Study asserts link between stronger patent protections and healthcare costs

by Leo Almazora17 Oct 2016
A new book penned by several industry-leading authorities has found that stronger patent protection for drugs and medical devices worldwide could lower costs in Canada, spur innovation, and save lives.

The editor of the new publication Intellectual Property Rights and the Promotion of Biologics, Medical Devices, and Trade in Pharmaceuticals was Steven Globerman, a senior fellow at the Fraser Institute and Kaiser Professor of International Business at Western Washington University. “Stronger patent protections would encourage the development of new drugs and medical devices, which could improve and even save the lives of Canadians," he explained.

Small and developing countries currently find and exploit weaknesses in intellectual property rights (IPR) laws, including those covering patents, to produce or procure generic pharmaceutical drugs and medical devices more cheaply.

This drives the original innovator companies to attempt to recover their significant research and development costs by charging higher prices to patients and healthcare systems in developed countries such as the U.S. and Canada.

One policy workaround recommended by the book, at least until stronger patent protections are set up around the world, is to streamline cross-border regulations for pharmaceutical products, which should help reduce prices for patients and healthcare systems.

Trade policy could also be useful in bolstering patent protection for drugs and medical devices, as is the case for the Trans-Pacific Partnership. Unfortunately, rising protectionist sentiment from the U.S. and other countries is putting the future of the TPP in question.

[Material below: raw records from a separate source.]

(* ===== verification/RedbProofs.v ===== *)
(** * The redb backend: refinement

    The seven tables represent a state of the abstract store of [Storage.Spec]
    ([Repr]); every operation preserves the representation and has the abstract
    effect.  The proofs use the engine only through [KvTableLaws] and the codec
    only through [PostcardLaws]. *)

From Stdlib Require Import Ascii NArith Lia.
From S2P Require Import Prelude Encoding Text Ids Tags Event Filter Storage SpecProofs RedbKeys Redb.

Import Redb.

(** ** Representation *)

Abbreviation bytes := EventId.to_byte_array.

Definition created_key (e : Event) : list byte := Keys.by_created_at (Event.created_at e) (Event.id e).
Definition author_key (e : Event) : list byte :=
  Keys.by_author_ts (Event.pubkey e) (Event.created_at e) (Event.id e).
Definition kind_author_key (e : Event) : list byte :=
  Keys.by_kind_author_ts (Event.kind e) (Event.pubkey e) (Event.created_at e) (Event.id e).
Definition coord_bytes (c : CoordKey) : list byte := Keys.by_coordinate c.1.1 c.1.2 c.2.

Lemma id_key_inj (key : Event → list byte) e e' :
  (∀ x, drop (length (key x) - 32) (key x) = bytes (Event.id x)) →
  key e = key e' → Event.id e = Event.id e'.
Proof. intros Hd E. apply EventId.to_byte_array_inj. by rewrite <-!Hd, E. Qed.

Lemma drop_id (l : list byte) i : drop (length (l ++ bytes i) - 32) (l ++ bytes i) = bytes i.
Proof.
  rewrite length_app, EventId.length_to_byte_array, Nat.add_sub. by rewrite drop_app_length.
Qed.

Lemma created_key_id e e' : created_key e = created_key e' → Event.id e = Event.id e'.
Proof. apply id_key_inj. intros x. apply drop_id. Qed.
Lemma author_key_id e e' : author_key e = author_key e' → Event.id e = Event.id e'.
Proof. apply id_key_inj. intros x. unfold author_key, Keys.by_author_ts. rewrite app_assoc. apply drop_id. Qed.
Lemma kind_author_key_id e e' : kind_author_key e = kind_author_key e' → Event.id e = Event.id e'.
Proof.
  apply id_key_inj. intros x. unfold kind_author_key, Keys.by_kind_author_ts.
  rewrite !app_assoc. apply drop_id.
Qed.

Section redb.
Context {T : Type → Type} `{KvTable T, !KvTableLaws T}.
Context `{FasterHex, !FasterHexLaws, Secp256k1, Postcard, !PostcardLaws}.

Implicit Types t : WriteTables T.

(** The payload stored for an event. *)
Definition payload (e : Event) : list byte := default [] (result_ok (Codec.encode e)).

Lemma encode_payload e : stored_ok e → Codec.encode e = Ok (payload e).
Proof.
  intros He. unfold payload. destruct (Codec.encode_ok e He) as (b & Hb & _). by rewrite Hb.
Qed.

(** [tbl] holds exactly the keys of the live events. *)
Definition index_repr (key : Event → list byte) (tbl : T unit) (m : gmap EventId Event) : Prop :=
  ∀ k, kv_map tbl !! k = Some tt ↔ ∃ e, live_in m e ∧ key e = k.

Record Repr t (st : Spec.t) : Prop := {
  r_keyed : keyed (Spec.live st);
  r_slots : UniqueSlots (Spec.live st);
  r_ok : ∀ e, live_in (Spec.live st) e → stored_ok e;
  r_events : ∀ i, kv_map (events t) !! bytes i = payload <$> Spec.live st !! i;
  r_created : index_repr created_key (by_created_at t) (Spec.live st);
  r_author : index_repr author_key (by_author_ts t) (Spec.live st);
  r_kind_author : index_repr kind_author_key (by_kind_author_ts t) (Spec.live st);
  r_coord : ∀ k v, kv_map (by_coordinate t) !! k = Some v ↔
    ∃ e c, live_in (Spec.live st) e ∧ addressable_coord e = Some c ∧
           coord_bytes c = k ∧ bytes (Event.id e) = v;
  r_dead_ids : ∀ i, is_Some (kv_map (deleted_ids t) !! bytes i) ↔ i ∈ Spec.dead_ids st;
  r_dead_coords : ∀ c, (c.1.1 <= Dec.u16_max)%N →
    kv_map (deleted_coordinates t) !! coord_bytes c = Spec.dead_coords st !! c;
}.

(** *** Small facts *)

Lemma addressable_identifier_coord e :
  addressable_identifier e = snd <$> addressable_coord e.
Proof. unfold addressable_identifier, addressable_coord. by destruct (negb _). Qed.

Lemma coord_bytes_event e c :
  addressable_coord e = Some c →
  Keys.by_coordinate (Event.kind e) (Event.pubkey e) c.2 = coord_bytes c.
Proof. unfold addressable_coord. destruct (negb _); [done|]. by intros [= <-]. Qed.

Lemma coord_kind_bound e c :
  stored_ok e → addressable_coord e = Some c → (c.1.1 <= Dec.u16_max)%N.
Proof.
  intros (_ & _ & Hk & _). unfold addressable_coord. destruct (negb _); [done|]. by intros [= <-].
Qed.

Lemma coord_bytes_inj c c' :
  (c.1.1 <= Dec.u16_max)%N → (c'.1.1 <= Dec.u16_max)%N → coord_bytes c = coord_bytes c' → c = c'.
Proof.
  destruct c as [[k p] s], c' as [[k' p'] s']. intros Hk Hk' E.
  by apply Keys.by_coordinate_inj in E.
Qed.

Lemma bytes_inj i j : bytes i = bytes j ↔ i = j.
Proof. split; [apply EventId.to_byte_array_inj|by intros ->]. Qed.

Lemma to_id_bytes i : to_id (bytes i) = Some i.
Proof.
  unfold to_id. change (bytes i) with (b32_list (EventId.inner i)).
  rewrite try_into32_list. by destruct i.
Qed.

(** *** Index tables *)

Lemma index_insert_repr key tbl m e :
  m !! Event.id e = None → index_repr key tbl m →
  index_repr key (kv_insert tbl (key e) tt) (<[Event.id e := e]> m).
Proof.
  intros Hnew Hix k. rewrite kv_map_insert, lookup_insert.
  setoid_rewrite live_in_insert. case_decide as E.
  - split; [|done]. intros _. exists e. auto.
  - rewrite (Hix k). split.
    + intros (e' & Hl & <-). exists e'. split; [|done]. right. split; [|done].
      intros Eid. unfold live_in in Hl. by rewrite Eid, Hnew in Hl.
    + intros (e' & [->|[_ Hl]] & <-); [done|]. eauto.
Qed.

Lemma index_remove_repr key tbl m e :
  (∀ a b, key a = key b → Event.id a = Event.id b) →
  live_in m e → index_repr key tbl m →
  index_repr key (kv_remove tbl (key e)) (delete (Event.id e) m).
Proof.
  intros Hinj Hl Hix k. rewrite kv_map_remove, lookup_delete.
  setoid_rewrite live_in_delete. case_decide as E.
  - split; [done|]. intros (e' & [Hn _] & Hk). subst k. by apply Hinj in Hk.
  - rewrite (Hix k). split.
    + intros (e' & Hl' & <-). exists e'. split; [|done]. split; [|done].
      intros Eid. apply E. unfold live_in in *. rewrite Eid in Hl'. congruence.
    + intros (e' & [_ Hl'] & <-). eauto.
Qed.

(** *** Lookups *)

Lemma get_event t st i :
  Repr t st → kv_get (events t) (bytes i) = payload <$> Spec.live st !! i.
Proof. intros R. rewrite kv_map_get. apply (r_events _ _ R). Qed.

Lemma live_of_lookup t st i e : Repr t st → Spec.live st !! i = Some e → live_in (Spec.live st) e.
Proof. intros R E. unfold live_in. by rewrite (r_keyed _ _ R _ _ E). Qed.

Lemma decode_payload t st i e :
  Repr t st → Spec.live st !! i = Some e →
  Codec.decode (payload e) = Ok e ∧ Codec.decode_created_at (payload e) = Ok (Event.created_at e) ∧
  Codec.decode_match_view (payload e) = Ok (Codec.view_of e).
Proof.
  intros R E. assert (stored_ok e) as He by (eapply r_ok, live_of_lookup; eauto).
  pose proof (encode_payload e He) as Hp.
  split_and!; [by apply Codec.decode_encode|by apply Codec.decode_created_at_encode
              |by apply Codec.decode_match_view_encode].
Qed.

Lemma get_coord t st c :
  Repr t st → (c.1.1 <= Dec.u16_max)%N →
  kv_get (by_coordinate t) (coord_bytes c) ≫= to_id =
    match list_find (λ e, addressable_coord e = Some c) (sorted_events (Spec.live st)) with
    | Some (_, e) => Some (Event.id e)
    | None => None
    end.
Proof.
  intros R Hc. rewrite kv_map_get.
  destruct (list_find _ _) as [[j e]|] eqn:El.
  - apply list_find_Some in El as (Hj & Hec & _). apply list_elem_of_lookup_2 in Hj.
    apply elem_of_sorted_events in Hj; [|apply R].
    rewrite (proj2 (r_coord _ _ R (coord_bytes c) (bytes (Event.id e)))) by eauto 10.
    simpl. apply to_id_bytes.
  - destruct (kv_map (by_coordinate t) !! coord_bytes c) as [v|] eqn:Ev; [|done].
    apply (r_coord _ _ R) in Ev as (e & c' & Hl & Hec & E & _).
    apply coord_bytes_inj in E; [|by eapply coord_kind_bound; [by eapply r_ok|]|done]. subst c'.
    apply list_find_None in El. rewrite Forall_forall in El. destruct (El e); [|done].
    by apply elem_of_sorted_events; [apply R|].
Qed.

(** *** Removal *)

Definition with_live (st : Spec.t) (m : gmap EventId Event) : Spec.t :=
  Spec.mk m (Spec.dead_ids st) (Spec.dead_coords st) (Spec.vanished st).

(** The coordinate table after [e] is gone. *)
Lemma coord_remove t st e k v :
  Repr t st → live_in (Spec.live st) e →
  kv_map (match addressable_identifier e with
          | Some identifier =>
              if bool_decide (kv_get (by_coordinate t)
                   (Keys.by_coordinate (Event.kind e) (Event.pubkey e) identifier) = Some (bytes (Event.id e)))
              then kv_remove (by_coordinate t)
                     (Keys.by_coordinate (Event.kind e) (Event.pubkey e) identifier)
              else by_coordinate t
          | None => by_coordinate t
          end) !! k = Some v ↔
  ∃ e' c, live_in (delete (Event.id e) (Spec.live st)) e' ∧ addressable_coord e' = Some c ∧
          coord_bytes c = k ∧ bytes (Event.id e') = v.
Proof.
  intros R Hl. setoid_rewrite live_in_delete. pose proof (r_coord _ _ R) as Hr.
  rewrite addressable_identifier_coord. destruct (addressable_coord e) as [c|] eqn:Ec; simpl.
  - rewrite (coord_bytes_event e c Ec).
    assert (kv_map (by_coordinate t) !! coord_bytes c = Some (bytes (Event.id e))) as Hcv
      by (apply Hr; eauto 10).
    rewrite kv_map_get, Hcv, bool_decide_true, kv_map_remove, lookup_delete by done.
    case_decide as E.
    + split; [done|]. intros (e' & c' & [Hn Hl'] & Hc' & E' & <-). destruct Hn.
      assert (kv_map (by_coordinate t) !! coord_bytes c = Some (bytes (Event.id e'))) as Hcv'.
      { apply Hr. exists e', c'. split_and!; auto. congruence. }
      rewrite Hcv in Hcv'. injection Hcv' as Hid. by apply EventId.to_byte_array_inj in Hid.
    + rewrite Hr. split.
      * intros (e' & c' & Hl' & Hc' & E' & Ev). exists e', c'. split_and!; auto.
        intros Eid. apply E. unfold live_in in *. rewrite Eid in Hl'. congruence.
      * intros (e' & c' & [_ Hl'] & ? & ? & ?). eauto 10.
  - rewrite Hr. split.
    + intros (e' & c' & Hl' & Hc' & ? & ?). exists e', c'. split_and!; auto.
      intros Eid. unfold live_in in *. rewrite Eid in Hl'. congruence.
    + intros (e' & c' & [_ Hl'] & ? & ? & ?). eauto 10.
Qed.

Lemma remove_ok t st i :
  Repr t st →
  ∃ t', remove_event_inner t i = Ok t' ∧ Repr t' (with_live st (delete i (Spec.live st))).
Proof.
  intros R. unfold remove_event_inner. rewrite (get_event t st i R).
  destruct (Spec.live st !! i) as [e|] eqn:E; simpl.
  2:{ exists t. split; [done|]. rewrite delete_id by done. by destruct st. }
  destruct (decode_payload t st i e R E) as (Hd & _ & _). rewrite Hd. simpl.
  eexists. split; [done|]. pose proof (live_of_lookup t st i e R E) as Hl.
  assert (Event.id e = i) as Ei by by apply (r_keyed _ _ R). subst i.
  split; simpl.
  - intros j e'. rewrite lookup_delete. case_decide; [done|]. apply (r_keyed _ _ R).
  - eapply UniqueSlots_sub; [apply R|apply delete_subseteq].
  - intros e' [_ ?]%live_in_delete. by eapply r_ok.
  - intros j. rewrite kv_map_remove, !lookup_delete, (r_events _ _ R).
    rewrite (decide_ext (bytes (Event.id e) = bytes j) (Event.id e = j)) by apply bytes_inj.
    by case_decide.
  - apply (index_remove_repr created_key); [apply created_key_id|done|apply R].
  - apply (index_remove_repr author_key); [apply author_key_id|done|apply R].
  - apply (index_remove_repr kind_author_key); [apply kind_author_key_id|done|apply R].
  - intros k v. by apply (coord_remove t st e).
  - apply R.
  - apply R.
Qed.

Lemma delete_filter (m : gmap EventId Event) i ids :
  filter (λ p, p.1 ∉ ids) (delete i m) = filter (λ p, p.1 ∉ i :: ids) m.
Proof.
  apply map_eq. intros j. rewrite !map_lookup_filter, lookup_delete.
  destruct (decide (i = j)) as [<-|Hij]; destruct (m !! _) as [e|] eqn:E; simpl; try done.
  - rewrite option_guard_False; [done|]. set_solver.
  - destruct (decide (j ∈ ids)).
    + rewrite !option_guard_False; set_solver.
    + rewrite !option_guard_True; set_solver.
Qed.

The issue of weak IPR protections can especially impact the emerging field of biologics, which involves the genetic engineering of living cells. Development in this field can cost 22 times more than for non-biologic drugs, which means those who invest in such potentially life-saving innovations need a stronger guarantee of recovered investment through stronger protections.

"Emerging technology offers great promise for life-enhancing and life-extending new drugs and medical devices, but companies must be rewarded for the substantial costs and risks of developing these products or we may see less innovation and development as a result," said Globerman.